• Dataset entries:

------------------------------------------------------------------------

(* ===== verification/TurnLoop.v ===== *)
(** * The rounds of a turn (nemesis-agent/src/loop/run_loop.rs, loop/tool_batch.rs,
      precompute_parallel_batch of loop/tool_defs.rs, spill.rs, the hooks on the end of a turn
      of hooks.rs)

    One turn: rounds of a call to the model and a batch of tools, until an answer is accepted,
    a limit is met or something breaks off.  The parts are those of the other files: the call
    (LlmCall), the guards (TurnGuard), the check of arguments (ArgsValidator), the history
    (Turns), the queues (Inbox), the budget of tokens (TokenBudget).  How a tool is run is an
    interface, [ToolRunner], which the dispatch implements (TurnDispatch). *)
From stdpp Require Import strings.
From S2P Require Import Prelude RustStr F64 Regex ShellBleed Sanitize Json EditHint ToolGates ArgsValidator TurnGuard Turns TokenBudget LlmErrors LlmCall Channel Inbox.
Local Open Scope nb_scope.

(** What runs a call at a depth of agents and gives the text for the model; [None] is a panic. *)
Class ToolRunner (D : Type) := run_call : D → ToolCallInfo → nat → D * option str.

(** ** Hooks on the end of a turn *)

Record HookTurnEnd := mkTurnEnd {
  he_session_key : str;
  he_channel : str;
  he_chat_id : str;
  he_final_content : str;
  he_stop_hook_active : bool;
}.

Inductive TurnEndDecision := StopTurn | ContinueTurn (feedback : str).

(** A hook; its answers may depend on how many requests have been made. *)
Definition LifecycleHook : Type := nat → HookTurnEnd → TurnEndDecision.

Fixpoint run_turn_end_hooks (made : nat) (hooks : list LifecycleHook) (end_ : HookTurnEnd) : TurnEndDecision :=
  match hooks with
  | [] => StopTurn
  | hook :: hooks =>
      match hook made end_ with
      | StopTurn => run_turn_end_hooks made hooks end_
      | ContinueTurn feedback => ContinueTurn feedback
      end
  end.

(** [is_internal_channel] of loop/bus.rs. *)
Definition is_internal_channel (channel : str) : bool :=
  existsb (λ c, lit c =? channel) ["cli"; "system"; "subagent"]%string.

Definition MAX_TURN_END_CONTINUES : nat := 2.
Definition MAX_SYNTAX_RETRIES : nat := 2.
Definition MAX_LENGTH_CONTINUATIONS : nat := 5.
Definition MAX_EMPTY_LENGTH_CONTINUATIONS : nat := 2.

(** ** Results that are too large (spill.rs) *)

Definition SPILL_THRESHOLD_CHARS : nat := N.to_nat 65536.
Definition SPILL_PREVIEW_CHARS : nat := N.to_nat 2000.

(** The segments of the path under the root. *)
Definition spill_path (session_key stamp call_id : str) : list str :=
  [sanitize_path_segment session_key; sanitize_path_segment stamp ++ lit "_" ++ sanitize_path_segment call_id ++ lit ".txt"].

Inductive SpillOutcome := BelowThreshold | SpillFailed | Spilled (text : str).

Definition spill_text (result tool_name shown_path : str) (hint_subagent : bool) : str :=
  take SPILL_PREVIEW_CHARS result ++ [c_nl] ++ ulit "[输出过大（" ++ show_nat (length result)
  ++ ulit " 字符）已完整保存到：" ++ shown_path
  ++ ulit "。可用 read_file 工具按 offset/limit 分段读取该文件，或用 grep 工具在其中检索关键词。"
  ++ (if hint_subagent then SUBAGENT_HINT_SUFFIX else []) ++ lit "]" ++ [c_nl] ++ ulit "（工具：" ++ tool_name ++ ulit "）".

(** [written] says whether the directory, the file and its bytes could be written; a file
    that is there is the text, a partial one is removed. *)
Definition spill_tool_result (written : bool) (shown : list str → str) (result tool_name session_key stamp call_id : str)
    (hint_subagent : bool) : SpillOutcome * option (list str * str) :=
  if (length result <? SPILL_THRESHOLD_CHARS)%nat then (BelowThreshold, None)
  else
    let path := spill_path session_key stamp call_id in
    if written then (Spilled (spill_text result tool_name (shown path) hint_subagent), Some (path, result))
    else (SpillFailed, None).

(** ** The state of a turn *)

Record TurnState := mkTurnState {
  ts_turns_used : N;
  ts_validation_failures : nat;
  ts_length_continuations : nat;
  ts_empty_length_continuations : nat;
  ts_grace_round : bool;
  ts_turn_guard : TurnGuard;
  ts_degenerate_nudge_pending : option str;
  ts_repetition_nudge_pending : option str;
  ts_steer_escape_used : bool;
  ts_terminal_reason : option str;
  ts_turn_end_continues : nat;
  ts_canvas_retries : nat;
  ts_log_boundaries : bool;
  ts_chat_opts : ChatOptions;
}.

Definition turn_new (log_boundaries : bool) (chat_opts : ChatOptions) : TurnState :=
  mkTurnState 0 0 0 0 false guard_new None None false None 0 0 log_boundaries chat_opts.

Definition used_turn (st : TurnState) : TurnState :=
  mkTurnState ((ts_turns_used st + 1) mod 2 ^ 32) (ts_validation_failures st) (ts_length_continuations st)
    (ts_empty_length_continuations st) (ts_grace_round st) (ts_turn_guard st) (ts_degenerate_nudge_pending st)
    (ts_repetition_nudge_pending st) (ts_steer_escape_used st) (ts_terminal_reason st) (ts_turn_end_continues st)
    (ts_canvas_retries st) (ts_log_boundaries st) (ts_chat_opts st).
Definition with_validation (n : nat) (st : TurnState) : TurnState :=
  mkTurnState (ts_turns_used st) n (ts_length_continuations st)
    (ts_empty_length_continuations st) (ts_grace_round st) (ts_turn_guard st) (ts_degenerate_nudge_pending st)
    (ts_repetition_nudge_pending st) (ts_steer_escape_used st) (ts_terminal_reason st) (ts_turn_end_continues st)
    (ts_canvas_retries st) (ts_log_boundaries st) (ts_chat_opts st).
Definition with_lengths (len empty : nat) (st : TurnState) : TurnState :=
  mkTurnState (ts_turns_used st) (ts_validation_failures st) len
    empty (ts_grace_round st) (ts_turn_guard st) (ts_degenerate_nudge_pending st)
    (ts_repetition_nudge_pending st) (ts_steer_escape_used st) (ts_terminal_reason st) (ts_turn_end_continues st)
    (ts_canvas_retries st) (ts_log_boundaries st) (ts_chat_opts st).
Definition with_grace (st : TurnState) : TurnState :=
  mkTurnState (ts_turns_used st) (ts_validation_failures st) (ts_length_continuations st)
    (ts_empty_length_continuations st) true (ts_turn_guard st) (ts_degenerate_nudge_pending st)
    (ts_repetition_nudge_pending st) (ts_steer_escape_used st) (ts_terminal_reason st) (ts_turn_end_continues st)
    (ts_canvas_retries st) (ts_log_boundaries st) (ts_chat_opts st).
Definition with_guard (g : TurnGuard) (st : TurnState) : TurnState :=
  mkTurnState (ts_turns_used st) (ts_validation_failures st) (ts_length_continuations st)
    (ts_empty_length_continuations st) (ts_grace_round st) g (ts_degenerate_nudge_pending st)
    (ts_repetition_nudge_pending st) (ts_steer_escape_used st) (ts_terminal_reason st) (ts_turn_end_continues st)
    (ts_canvas_retries st) (ts_log_boundaries st) (ts_chat_opts st).
Definition with_nudges (degenerate repetition : option str) (st : TurnState) : TurnState :=
  mkTurnState (ts_turns_used st) (ts_validation_failures st) (ts_length_continuations st)
    (ts_empty_length_continuations st) (ts_grace_round st) (ts_turn_guard st) degenerate
    repetition (ts_steer_escape_used st) (ts_terminal_reason st) (ts_turn_end_continues st)
    (ts_canvas_retries st) (ts_log_boundaries st) (ts_chat_opts st).
Definition with_steer_escape (st : TurnState) : TurnState :=
  mkTurnState (ts_turns_used st) (ts_validation_failures st) (ts_length_continuations st)
    (ts_empty_length_continuations st) (ts_grace_round st) (ts_turn_guard st) (ts_degenerate_nudge_pending st)
    (ts_repetition_nudge_pending st) true (ts_terminal_reason st) (ts_turn_end_continues st)
    (ts_canvas_retries st) (ts_log_boundaries st) (ts_chat_opts st).
Definition with_reason (reason : option str) (st : TurnState) : TurnState :=
  mkTurnState (ts_turns_used st) (ts_validation_failures st) (ts_length_continuations st)
    (ts_empty_length_continuations st) (ts_grace_round st) (ts_turn_guard st) (ts_degenerate_nudge_pending st)
    (ts_repetition_nudge_pending st) (ts_steer_escape_used st) reason (ts_turn_end_continues st)
    (ts_canvas_retries st) (ts_log_boundaries st) (ts_chat_opts st).
Definition with_retries (turn_end canvas : nat) (st : TurnState) : TurnState :=
  mkTurnState (ts_turns_used st) (ts_validation_failures st) (ts_length_continuations st)
    (ts_empty_length_continuations st) (ts_grace_round st) (ts_turn_guard st) (ts_degenerate_nudge_pending st)
    (ts_repetition_nudge_pending st) (ts_steer_escape_used st) (ts_terminal_reason st) turn_end
    canvas (ts_log_boundaries st) (ts_chat_opts st).

(** A round goes on to the next, or carries the event that ends the turn. *)
Inductive TurnFlow := FlowContinue | FlowStop (ev : AgentEvent).

Section Turn.
Context {UC : Unicode} `{RegexCaptures} `{HashOrder} `{JsonNumbers} `{!JsonChecks} `{!JsonCodec} {FL : Float}.
Context {D : Type} `{!ToolRunner D}.

(** ** Environment *)

Inductive PlanPresentVerdict := PlanApproved | PlanRejected | PlanTimeout.

(** The verdict on the canvas blocks of an answer: whether they pass, the text that sends them
    back at a retry, the blocks. *)
Record CanvasScan := mkCanvas {
  cs_ok : bool;
  cs_feedback : nat → str;
  cs_blocks : list str;
}.

(** What a turn finds outside.  Cancellation, emergency stop, configuration, questions to the
    user and messages that arrive are functions of the number of looks taken. *)
Record TurnEnv := mkTurnEnv {
  tv_llm : LlmEnv;
  tv_cancelled : nat → bool;
  tv_engaged : nat → bool;
  tv_arrivals : nat → list QueuedMessage;
  tv_steer_mode : bool;
  tv_max_tool_iterations : nat → option Z;
  tv_config_max_turns : N;
  tv_session_token_budget : Z;
  tv_usage_stored : nat → bool;
  tv_prepare_steer : str → str * list str;
  tv_lifecycle_hooks : list LifecycleHook;
  tv_canvas : str → CanvasScan;
  tv_probe_note : option str;
  tv_agent : AgentInstance;
  tv_parameters : str → option Value;
  tv_parallel_safe : str → bool;
  tv_parallel_order : nat → list nat;
  tv_depth : nat;
  tv_tier : ModelTier;
  tv_diagnose : ToolCallInfo → str → str;
  tv_spill_root : bool;
  tv_spill_written : nat → bool;
  tv_show_path : list str → str;
  tv_spill_stamp : N → str;
  tv_has_spawn : bool;
  tv_receipt : str → str → str → N → str;
  tv_doom_loop_approval : bool;
  tv_approval_auto : bool;
  tv_ask_doom_loop : nat → option bool;
  tv_plan_verdict : nat → option PlanPresentVerdict;
  tv_continuation_manager : bool;
  tv_active_model : str;
}.

(** Who asks, the identifier a remote caller waits for, and the budget of this turn. *)
Record TurnCtx := mkTurnCtx {
  tx_context : RequestContext;
  tx_correlation_id : option str;
  tx_voice_playback : bool;
  tx_turn_budget : option N;
}.

(** ** State *)

(** A saved continuation: the task, the messages up to here, the call that waits, the peer. *)
Record Snapshot := mkSnapshot {
  sn_task_id : str;
  sn_messages : list LlmMessage;
  sn_tool_call_id : str;
  sn_peer_id : str;
}.

(** What is published besides the events: texts between rounds, canvas blocks. *)
Inductive Published := PubRoundText (content : str) | PubCanvas (html : str) (index : nat).

Record World := mkWorld {
  wd_calls : Calls;
  wd_tools : D;
  wd_inbox : Inbox;
  wd_ledger : gmap str SessionBudgetEntry;
  wd_store : option (list RequestRow);
  wd_tick : nat;
  wd_events : list AgentEvent;
  wd_boundary : list (str * str);
  wd_snapshots : list Snapshot;
  wd_published : list Published;
  wd_spilled : list (list str * str);
}.

Definition with_calls (c : Calls) (w : World) : World :=
  mkWorld c (wd_tools w) (wd_inbox w) (wd_ledger w) (wd_store w) (wd_tick w) (wd_events w) (wd_boundary w) (wd_snapshots w)
    (wd_published w) (wd_spilled w).
Definition with_tools (d : D) (w : World) : World :=
  mkWorld (wd_calls w) d (wd_inbox w) (wd_ledger w) (wd_store w) (wd_tick w) (wd_events w) (wd_boundary w) (wd_snapshots w)
    (wd_published w) (wd_spilled w).
Definition with_inbox (ib : Inbox) (w : World) : World :=
  mkWorld (wd_calls w) (wd_tools w) ib (wd_ledger w) (wd_store w) (wd_tick w) (wd_events w) (wd_boundary w) (wd_snapshots w)
    (wd_published w) (wd_spilled w).
Definition with_budget (store : option (list RequestRow)) (ledger : gmap str SessionBudgetEntry) (w : World) : World :=
  mkWorld (wd_calls w) (wd_tools w) (wd_inbox w) ledger store (wd_tick w) (wd_events w) (wd_boundary w) (wd_snapshots w)
    (wd_published w) (wd_spilled w).
Definition ticked (w : World) : World :=
  mkWorld (wd_calls w) (wd_tools w) (wd_inbox w) (wd_ledger w) (wd_store w) (S (wd_tick w)) (wd_events w) (wd_boundary w)
    (wd_snapshots w) (wd_published w) (wd_spilled w).
Definition with_event (ev : AgentEvent) (w : World) : World :=
  mkWorld (wd_calls w) (wd_tools w) (wd_inbox w) (wd_ledger w) (wd_store w) (wd_tick w) (wd_events w ++ [ev]) (wd_boundary w)
    (wd_snapshots w) (wd_published w) (wd_spilled w).
Definition with_boundary (kind text : str) (w : World) : World :=
  mkWorld (wd_calls w) (wd_tools w) (wd_inbox w) (wd_ledger w) (wd_store w) (wd_tick w) (wd_events w)
    (wd_boundary w ++ [(kind, text)]) (wd_snapshots w) (wd_published w) (wd_spilled w).
Definition with_snapshot (s : Snapshot) (w : World) : World :=
  mkWorld (wd_calls w) (wd_tools w) (wd_inbox w) (wd_ledger w) (wd_store w) (wd_tick w) (wd_events w) (wd_boundary w)
    (wd_snapshots w ++ [s]) (wd_published w) (wd_spilled w).
Definition with_published (p : list Published) (w : World) : World :=
  mkWorld (wd_calls w) (wd_tools w) (wd_inbox w) (wd_ledger w) (wd_store w) (wd_tick w) (wd_events w) (wd_boundary w)
    (wd_snapshots w) (wd_published w ++ p) (wd_spilled w).
Definition with_spilled (s : option (list str * str)) (w : World) : World :=
  mkWorld (wd_calls w) (wd_tools w) (wd_inbox w) (wd_ledger w) (wd_store w) (wd_tick w) (wd_events w) (wd_boundary w)
    (wd_snapshots w) (wd_published w) (wd_spilled w ++ option_list s).

(** The turns so far, and how they grow. *)
Definition history (w : World) : History := turns_of (wd_calls w).

(** A part of a turn; [None] when it does not come back: a panic of a tool, a call to the
    model without end. *)
Definition TurnM (A : Type) : Type := World → World * option A.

------------------------------------------------------------------------

• REQUIRED WORK: In the records above, the line with "(** What is" marks the start and the line with "wd_events : list AgentEvent;" marks the end; copy that stretch exactly, both lines included, and nothing else.

• RESPONSE:
(** What is published besides the events: texts between rounds, canvas blocks. *)
Inductive Published := PubRoundText (content : str) | PubCanvas (html : str) (index : nat).

Record World := mkWorld {
  wd_calls : Calls;
  wd_tools : D;
  wd_inbox : Inbox;
  wd_ledger : gmap str SessionBudgetEntry;
  wd_store : option (list RequestRow);
  wd_tick : nat;
  wd_events : list AgentEvent;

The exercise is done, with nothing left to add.